Nagaraju Koppula
Express News Service

HYDERABAD: As many as 642 inmates of seven central prisons in the state died in the past six years. The reason : AP Prisons Department’s medical wing is inadequately equipped with staff and medicines

Of the 642 deaths, 20 were suicides, two were killed by opponents and 620 others died of various health problems including mental illness in the hospitals in the past six years

On an average, mortality rate of inmates in the state prisons is 120 per annum, according to the records of the AP Prisons Department (APPD).Timely medical facilities should be provided to the prisoners. A number of prisoners die due to natural causes for want of timely medical attention.Another problem is the mental trauma and related illnesses that hound prison inmates. Life at central prisons is breaking the psychological health of many prisoners, going by the number of inmates regularly being brought for treatment at the Institute of Mental Health (IMH), Erragadda here. Every week, 20 to 25 inmates from Cherlapally and Chenchalguda prisons were brought to the Institute of Mental Health (IMH) and about 35 to 40 inmates to Gandhi and Osmania general hospitals in the state capital. Some of them have conditions so advanced that they have to be hospitalised for three to five weeks, records at the IMH reveal.But even with a long history of mental illness afflicting inmates, none of the prisons in the state have filled the post of a psychiatrist

There are seven central prisons in the state – Cherlapally, Chanchalguda, Warangal, Visakhapatnam, Rajahmundry, Kadapa and Kurnool and two prisons for women at Chanchalguda and Rajahmundry. The total strength of these prisons is about 7,000.The reasons for physical and mental illnesses among prisoners are many, according to a doctor at Cherlapally jail.
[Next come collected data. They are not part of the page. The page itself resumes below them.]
(** C16. eventfd-uni: in every interleaving the values the server reads are the sums of consecutive
    groups of the client's stamps. A server that has returned has read the stamps themselves, one
    by one: if two of them were ever merged, the server waits forever. *)
Theorem eventfd_uni_sums ec es d args g o :
  coherent counter [] g ->
  visits ec [] (Uni.client_communicate d args) (proj ClientSide g) ->
  (visits es [] (Uni.server_communicate d args) (proj ServerSide g) ->
    exists stamps values, phase_of uni_start uni_step ClientSide (proj ClientSide g) = Some stamps /\
      phase_of uni_start uni_step ServerSide (proj ServerSide g) = Some values /\
      grouped (final counter [] g) stamps values) /\
  (eval es [] (Uni.server_communicate d args) (Val o) (proj ServerSide g) ->
    exists stamps, phase_of uni_start uni_step ClientSide (proj ClientSide g) = Some stamps /\
      phase_of uni_start uni_step ServerSide (proj ServerSide g) = Some stamps /\
      zlen stamps = Z.max 0 (count args)).
Proof.
  intros Hg Vc. destruct (proj1 (uni_client_follows ec d args) _ Vc) as [Fc Nc].
  assert (visits es [] (Uni.server_communicate d args) (proj ServerSide g) ->
    exists stamps values, phase_of uni_start uni_step ClientSide (proj ClientSide g) = Some stamps /\
      phase_of uni_start uni_step ServerSide (proj ServerSide g) = Some values /\
      grouped (final counter [] g) stamps values) as Hj.
  { intros Vs. destruct (uni_trace g Hg Fc) as (pc & ps & Ec & Es & [_ J]); [|by eauto].
    by eapply (uni_server_follows es d args). }
  split; [done|]. intros Vs. destruct (proj2 (uni_server_follows es d args) _ _ Vs) as (values & Ev & Hn).
  destruct (Hj (eval_visits _ _ _ _ _ Vs)) as (stamps & values' & Ec & Es & J).
  unfold at_phase in Ev. rewrite Ev in Es. simplify_eq. pose proof (Nc _ Ec) as Hl.
  rewrite (grouped_all _ _ _ J) in Ev, Hn by (unfold zlen in *; lia). eauto.
Qed.
(* ===== verification/ShmSync.v ===== *)
(** * shm-sync/: a shared segment with a mutex and a condition variable

    shm-sync-common.c, and modules [Client] and [Server] for shm-sync/client.c and
    shm-sync/server.c. [struct Sync] has a [pthread_mutex_t] of 40 bytes and a
    [pthread_cond_t] of 48 on the systems the benchmark is built for. *)

From S2P Require Import Prelude CInt Prog Utility Arguments Benchmarks Process Samples Joint Guard.

Definition SIZEOF_SYNC : Z := 88.

(** ** shm-sync-common.c *)

(** [if (call != 0) throw(message)]. *)
Definition checked (c : call) (message : string) : prog unit :=
  r <- sysret c ;;
  when (negb (r =? 0)) (throw message).

Definition init_sync : prog unit :=
  checked (PthreadInit "mutexattr") "Error initializing mutex attributes" ;;;
  checked (PthreadInit "condattr") "Error initializing condition variable attributes" ;;;
  checked (PthreadInit "mutexattr pshared") "Error setting process-shared attribute for mutex" ;;;
  checked (PthreadInit "condattr pshared")
    "Error setting process-shared attribute for condition variable" ;;;
  checked (PthreadInit "mutex") "Error initializing mutex" ;;;
  checked (PthreadInit "cond") "Error initializing condition variable" ;;;
  checked (PthreadDestroy "mutexattr") "Error destroying mutex attributes" ;;;
  checked (PthreadDestroy "condattr") "Error destroying condition variable attributes".

Definition destroy_sync : prog unit :=
  checked (PthreadDestroy "mutex") "Error destroying mutex" ;;;
  checked (PthreadDestroy "cond") "Error destroying condition variable".

(** The calls are on the one [struct Sync] of the segment. The mutex is not unlocked. *)
Definition sync_wait : prog unit :=
  checked MutexLock "Error locking mutex" ;;;
  checked CondWait "Error waiting for condition variable".

Definition sync_notify : prog unit := checked CondSignal "Error signalling condition variable".

(** [int size = args->size + sizeof(struct Sync)]. *)
Definition create_segment (args : Arguments) : prog Z :=
  segment_key <- generate_key "shm" ;;
  let bytes := i32 (u64 (size args) + SIZEOF_SYNC) in
  segment_id <- sysret (Shmget segment_key (u64 bytes) SEGMENT_FLAGS) ;;
  when (segment_id <? 0) (throw "Error allocating segment") ;;;
  Ret segment_id.

(** [shared_memory < 0] compares an address, which is not negative. *)
Definition attach_segment (segment_id : Z) (args : Arguments) : prog Z :=
  shared_memory <- sysret (Shmat segment_id) ;;
  when (u64 shared_memory <? 0) (throw "Could not attach segment") ;;;
  shared_memset shared_memory 0 (size args) ;;;
  Ret shared_memory.

(** [(struct Sync* )shared_memory + args->size] is in units of [struct Sync]. *)
Definition create_sync (shared_memory : Z) (args : Arguments) : prog Z :=
  let sync := shared_memory + SIZEOF_SYNC * size args in
  init_sync ;;;
  Ret sync.

(** ** shm-sync/client.c *)

Module Client.
Definition cleanup : prog unit := sys_ Shmdt.

Definition communicate (shared_memory : Z) (args : Arguments) : prog unit :=
  buffer <- malloc (u64 (size args)) ;;
  sync_notify ;;;
  sys_ (Printf "4\n" []) ;;;
  while (fun st : Z * list Z => Ret (0 <? st.1))
    (fun st =>
      sync_wait ;;;
      sys_ (Printf "5\n" []) ;;;
      buffer <- shared_memcpy st.2 shared_memory (size args) ;;
      shared_memset shared_memory 50 (size args) ;;;
      sys_ (Printf "6\n" []) ;;;
      sync_notify ;;;
      sys_ (Printf "7\n" []) ;;;
      Ret (st.1 - 1, buffer)) (count args, buffer) ;;;
  free.

Definition main (argv : list string) : prog Z :=
  args <- parse_arguments argv ;;
  segment_id <- create_segment args ;;
  shared_memory <- attach_segment segment_id args ;;
  sync <- create_sync shared_memory args ;;
  communicate shared_memory args ;;;
  cleanup ;;;
  Ret EXIT_SUCCESS.
End Client.

(** ** shm-sync/server.c *)

Module Server.
Definition cleanup (segment_id : Z) : prog unit :=
  sys_ Shmdt ;;;
  sys_ (Shmctl segment_id IPC_RMID) ;;;
  destroy_sync.

Definition communicate (shared_memory : Z) (args : Arguments) : prog unit :=
  buffer <- malloc (u64 (size args)) ;;
  sync_wait ;;;
  bench <- setup_benchmarks None ;;
  '(_, bench) <- while (fun st : Z * list Z * Benchmarks => Ret (st.1.1 <? count args))
    (fun st =>
      let '(message, buffer, bench) := st in
      bench <- start_single bench ;;
      sys_ (Printf "1\n" []) ;;;
      shared_memset shared_memory 49 (size args) ;;;
      sync_notify ;;;
      sync_wait ;;;
      sys_ (Printf "2\n" []) ;;;
      buffer <- shared_memcpy buffer shared_memory (size args) ;;
      sync_notify ;;;
      sys_ (Printf "3\n" []) ;;;
      bench <- benchmark bench ;;
      Ret (message + 1, buffer, bench)) (0, buffer, bench) ;;
  evaluate bench args ;;;
  free.

Definition main (argv : list string) : prog Z :=
  args <- parse_arguments argv ;;
  segment_id <- create_segment args ;;
  shared_memory <- attach_segment segment_id args ;;
  sync <- create_sync shared_memory args ;;
  communicate shared_memory args ;;;
  cleanup segment_id ;;;
  Ret EXIT_SUCCESS.
End Server.

(** ** shm-sync/shm-sync.c *)

Definition main (file : list Z) (argv : list string) : prog Z :=
  setup_parent file "shm-sync" argv ;;; Ret 0.

(** ** The mutex *)

(** The process in which [pthread_cond_wait] has returned and which has not unlocked the mutex since.
    It owns the mutex: neither [pthread_mutex_lock] nor [pthread_cond_wait] returns while a process
    does, not even for the owner itself (a mutex of the default type); [pthread_mutex_unlock] by
    the owner releases it. The object is of processes that have both initialised the mutex. It does
    not record an owner that has locked the mutex and is about to wait, which releases it again, and so
    allows more runs than there are. *)
Definition mutex : object (option side) := Object _
  (fun p ev s =>
    match ev.1 with
    | CondWait => if ret ev.2 =? 0 then Some p else s
    | MutexUnlock => if (ret ev.2 =? 0) && bool_decide (s = Some p) then None else s
    | _ => s
    end)
  (fun p s ev =>
    match ev.1 with
    | MutexLock | CondWait => ret ev.2 = 0 -> s = None
    | _ => True
    end).

(** After an unlock the other process can return from its wait; without it, it cannot. *)
Example unlocked_mutex :
  coherent mutex None
    [(ServerSide, (CondWait, rret 0)); (ClientSide, (MutexUnlock, rret 0)); (ClientSide, (CondWait, rret 0))] /\
  ~ coherent mutex None [(ServerSide, (CondWait, rret 0)); (ClientSide, (CondWait, rret 0))].
Proof. split; [by vm_compute; repeat split|]. intros [_ H]. by specialize (H eq_refl). Qed.

(** The number of times [pthread_cond_wait] has returned, in a process that does not unlock the mutex. *)
Definition sync_start (p : side) : Z := 0.

Definition sync_step (p : side) (n : Z) (ev : event) : option Z :=
  match ev.1 with
  | CondWait => Some (if ret ev.2 =? 0 then n + 1 else n)
  | MutexUnlock => None
  | _ => Some n
  end.

Definition sync_joint (s : option side) (nc ns : Z) : Prop :=
  s = None /\ nc = 0 /\ ns = 0 \/ s <> None /\ nc + ns = 1 /\ 0 <= nc /\ 0 <= ns.

Lemma sync_joint_step p ev s nc ns :
  sync_joint s nc ns -> answers mutex p s ev -> joint_next mutex sync_step sync_joint p ev s nc ns.
Proof.
  destruct ev as [c r]. intros J Ha. destruct c; try (by destruct p; intros n' [= <-]).
  cbn in Ha. unfold sync_joint in *.
  destruct p; intros n' [= <-]; cbn; destruct (Z.eqb_spec (ret r) 0) as [Hr|]; try done;
    specialize (Ha Hr); right; (split; [done|]); intuition (done || lia).
Qed.

Lemma sync_joint_start : sync_joint None (sync_start ClientSide) (sync_start ServerSide).
Proof. by left. Qed.

Definition sync_trace :=
  joint_trace mutex sync_start sync_step sync_joint None sync_joint_start sync_joint_step.

Definition not_wait (c : call) : Prop := match c with CondWait | MutexUnlock => False | _ => True end.

#[export] Instance not_wait_local : Local not_wait.
Proof. by intros []. Qed.

Lemma sync_own p c r n : not_wait c -> sync_step p n (c, r) = Some n.
Proof. by destruct c. Qed.

Section process.
Context (e : env).
Local Abbreviation follows := (follows sync_start sync_step).
Local Abbreviation at_phase := (at_phase sync_start sync_step).
Local Abbreviation safe_own := (safe_own sync_start sync_step not_wait sync_own e).

Lemma safe_sync_wait p {A} (k : prog A) n h (Q : outcome A -> hist -> Prop) :
  at_phase p n h -> (forall x h', Q (Halted x) h') ->
  (forall h', at_phase p (n + 1) h' -> safe e (follows p) h' k Q) ->
  safe e (follows p) h (sync_wait ;;; k) Q.
Proof.
  intros H HX Hk. apply safe_bind. unfold sync_wait.
  eapply safe_own; [local_calls|done|done|]. intros [] h1 H1.
  unfold checked, sysret. cbn [bind]. eapply safe_step; [done|]. eexists. split; [done|]. cbn.
  intros h2 H2. destruct (ret _ =? 0); cbn.
  - apply safe_ret; [by eapply at_follows|]. by apply Hk.
  - eapply (safe_throw sync_start sync_step not_wait sync_own); [apply _|done|done].
Qed.

Lemma sync_client_follows mem args :
  safe e (follows ClientSide) [] (Client.communicate mem args)
    (finished sync_start sync_step ClientSide (fun n => n = Z.max 0 (count args))).
Proof.
  unfold Client.communicate.
  do 3 (eapply (safe_own ClientSide); [local_calls|done|done|]; intros ? ? ?).
  apply safe_bind, (safe_while e _ (fun st h => exists n, at_phase ClientSide n h /\
    0 <= n /\ st.1 + n = count args /\ (n = 0 \/ 0 <= st.1))).
  2: { exists 0. cbn. split_and!; [done|lia|lia|by left]. }
  clear. intros [left_ b] h (n & H & Hn & Hc & Hl). cbn [fst snd] in *.
  apply safe_ret; [by eapply at_follows|]. cbn [post]. destruct (Z.ltb_spec 0 left_).
  - apply (safe_sync_wait ClientSide _ n); [done|done|]. clear H. intros h1 H1.
    do 6 (eapply (safe_own ClientSide); [local_calls|done|done|]; clear H1; intros ? ? H1).
    apply safe_ret; [by eapply at_follows|]. exists (n + 1). cbn. split_and!; [done|lia..].
  - replace n with (Z.max 0 (count args)) in H by lia.
    eapply safe_last; [apply sync_own|local_calls|done|done|]. cbn. eauto.
Qed.

Lemma sync_server_follows mem args :
  safe e (follows ServerSide) [] (Server.communicate mem args)
    (finished sync_start sync_step ServerSide (fun n => n = Z.max 0 (count args) + 1)).
Proof.
  unfold Server.communicate. eapply (safe_own ServerSide); [local_calls|done|done|]. intros b h H.
  apply (safe_sync_wait ServerSide _ 0); [done|done|]. intros h1 H1.
  eapply (safe_own ServerSide); [local_calls|done|done|]. intros bn h2 H2.
  apply safe_bind, (safe_while e _ (fun st h => at_phase ServerSide (st.1.1 + 1) h /\
    0 <= st.1.1 <= Z.max 0 (count args))).
  2: { cbn. split; [done|lia]. }
  clear. intros [[n b] bn] h [H Hn]. cbn [fst snd] in *.
  apply safe_ret; [by eapply at_follows|]. cbn [post]. destruct (Z.ltb_spec n (count args)).
  - do 4 (eapply (safe_own ServerSide); [local_calls|done|done|]; clear H; intros ? ? H).
    apply (safe_sync_wait ServerSide _ (n + 1)); [done|done|]. intros h1 H1.
    do 5 (eapply (safe_own ServerSide); [local_calls|done|done|]; clear H1; intros ? ? H1).
    apply safe_ret; [by eapply at_follows|]. cbn. split; [done|lia].
  - replace n with (Z.max 0 (count args)) in H by lia.
    eapply safe_last; [apply sync_own|local_calls|done|done|]. cbn. eauto.
Qed.
End process.


(** The server after its first wait, and the client waiting for the mutex. *)
Definition sync_sample : trace :=
  interleave [(ClientSide, 3%nat); (ServerSide, 8%nat)]
    [(Malloc 2, plain [] (Malloc 2)); (CondSignal, rret 0); (Printf "4\n" [], rret 0)]
    (rev (history 20 plain (Server.communicate 5000 (Args 2 1 100)))).


Lemma segment_bytes n :
  0 < n -> n + SIZEOF_SYNC < 2 ^ 31 -> u64 (i32 (u64 n + SIZEOF_SYNC)) = n + SIZEOF_SYNC.
Proof.
  unfold SIZEOF_SYNC. intros. rewrite (u64_small n) by (unfold in_u64, u64_mod; lia).
  unfold i32. rewrite Z.mod_small by lia. rewrite u64_small; [lia|]. unfold in_u64, u64_mod. lia.
Qed.

Lemma safe_unless e b m h (Q : outcome unit -> hist -> Prop) :
  (forall x h', Q (Halted x) h') -> Q (Val tt) h ->
  safe e (fun _ => True) h (when b (throw m)) Q.
Proof.
  intros HX Hk. destruct b; cbn; [|by apply safe_ret].
  unfold throw, sys_, exit. cbn. apply safe_call; [done|]. by apply safe_stop.
Qed.

(** shm-sync: the pointer arithmetic of [create_sync] puts the mutex and the condition variable
    [size * 88] bytes after the start of a segment of [size + 88] bytes: for every positive
    size they end outside of the segment that was asked for. *)
Theorem shm_sync_outside_segment e h args sync h' :
  0 < size args -> size args + SIZEOF_SYNC < 2 ^ 31 ->
  eval e h (segment_id <- create_segment args ;;
            shared_memory <- attach_segment segment_id args ;;
            create_sync shared_memory args) (Val sync) h' ->
  exists key id shared_memory bytes r r',
    In (Shmget key bytes SEGMENT_FLAGS, r) h' /\ In (Shmat id, r') h' /\ ret r' = shared_memory /\
    shared_memory + bytes < sync + SIZEOF_SYNC.
Proof.
  intros Hs Hb. revert sync h'.
  enough (safe e (fun _ => True) h (segment_id <- create_segment args ;;
            shared_memory <- attach_segment segment_id args ;;
            create_sync shared_memory args) (post (fun sync h' =>
    exists key id shared_memory bytes r r',
    In (Shmget key bytes SEGMENT_FLAGS, r) h' /\ In (Shmat id, r') h' /\ ret r' = shared_memory /\
    shared_memory + bytes < sync + SIZEOF_SYNC) (fun _ _ => True))) as [_ H]
    by (intros sync h' He; exact (H _ _ He)).
  unfold create_segment, generate_key, sysret. cbn [bind]. do 2 (apply safe_call; [done|]).
  rewrite segment_bytes by done. set (key := ret _). set (r := e _ (Shmget _ _ _)). set (h1 := _ :: _).
  apply safe_bind, safe_bind, safe_unless; [done|]. cbn [post].
  apply safe_ret; [done|]. cbn [post]. unfold attach_segment, sysret. cbn [bind]. apply safe_call; [done|].
  set (r' := e h1 _). set (h2 := _ :: h1). apply safe_bind, safe_bind, safe_unless; [done|]. cbn [post].
  unfold shared_memset. rewrite (proj2 (Z.ltb_ge _ _)) by lia. apply safe_call; [done|]. cbn [bind].
  apply safe_ret; [done|]. cbn [post]. unfold create_sync. set (h3 := _ :: h2).
  set (I := fun h => In (Shmget key (size args + SIZEOF_SYNC) SEGMENT_FLAGS, r) h /\
    In (Shmat (ret r), r') h).
  assert (I h3) as HI by (split; unfold h3, h2, h1; cbn; tauto).
  apply (safe_weaken e _ I); [done|]. apply safe_bind.
  eapply safe_conseq; [apply (safe_calls e I (fun _ => True))|].
  - intros c h' _ [H1 H2]. split; by right.
  - local_calls.
  - done.
  - intros [[]|x] h' [H1 H2] _; cbn [post]; [|done]. apply safe_ret; [done|]. cbn.
    do 6 eexists. split_and!; [exact H1|exact H2|done|]. unfold SIZEOF_SYNC in *. lia.
Qed.

Lemma shm_sync_outside_segment_witness :
  exists sync h', eval plain [] (segment_id <- create_segment (Args 2 1 100) ;;
            shared_memory <- attach_segment segment_id (Args 2 1 100) ;;
            create_sync shared_memory (Args 2 1 100)) (Val sync) h' /\
  exists key id shared_memory bytes r r',
    In (Shmget key bytes SEGMENT_FLAGS, r) h' /\ In (Shmat id, r') h' /\ ret r' = shared_memory /\
    shared_memory + bytes < sync + SIZEOF_SYNC.
Proof.
  assert (exists h', eval plain [] (segment_id <- create_segment (Args 2 1 100) ;;
            shared_memory <- attach_segment segment_id (Args 2 1 100) ;;
            create_sync shared_memory (Args 2 1 100)) (Val 176) h') as [h' H].
  { eexists. apply eval_run. exists 2%nat. vm_compute. reflexivity. }
  exists 176, h'. split; [exact H|].
  exact (shm_sync_outside_segment plain [] (Args 2 1 100) 176 h' eq_refl eq_refl H).
Defined.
An inmate gets cut off from his social life outside and the loss of regular interaction with family and friends is likely to push him or her into a deep depression. “One who is physically weak and mentally vulnerable is also likely to develop psychological problems in the prison as they face trouble from fellow inmates who have been staying there for long, the doctor says.The guilt over the offence committed and the inability to adapt to the new life within the prison is an additional factor. Also, genetic proneness to illnesses, which is not a serious threat outside, can take the form of a bigger problem under incarceration

B Raja Mahesh, deputy superintendent of Cherlapally central prison said, “In every prison, there is a special cell for the mentally ill inmates.

There are a minimum of 15 such inmates in every prison. As prisons do not have psychiatrists, the inmates are taken to the IMH, Gandhi or Osmania hospitals for treatment,’’ he said. It is also said that half of the inmates, who have served a life imprisonment, will have psychological problems after their release.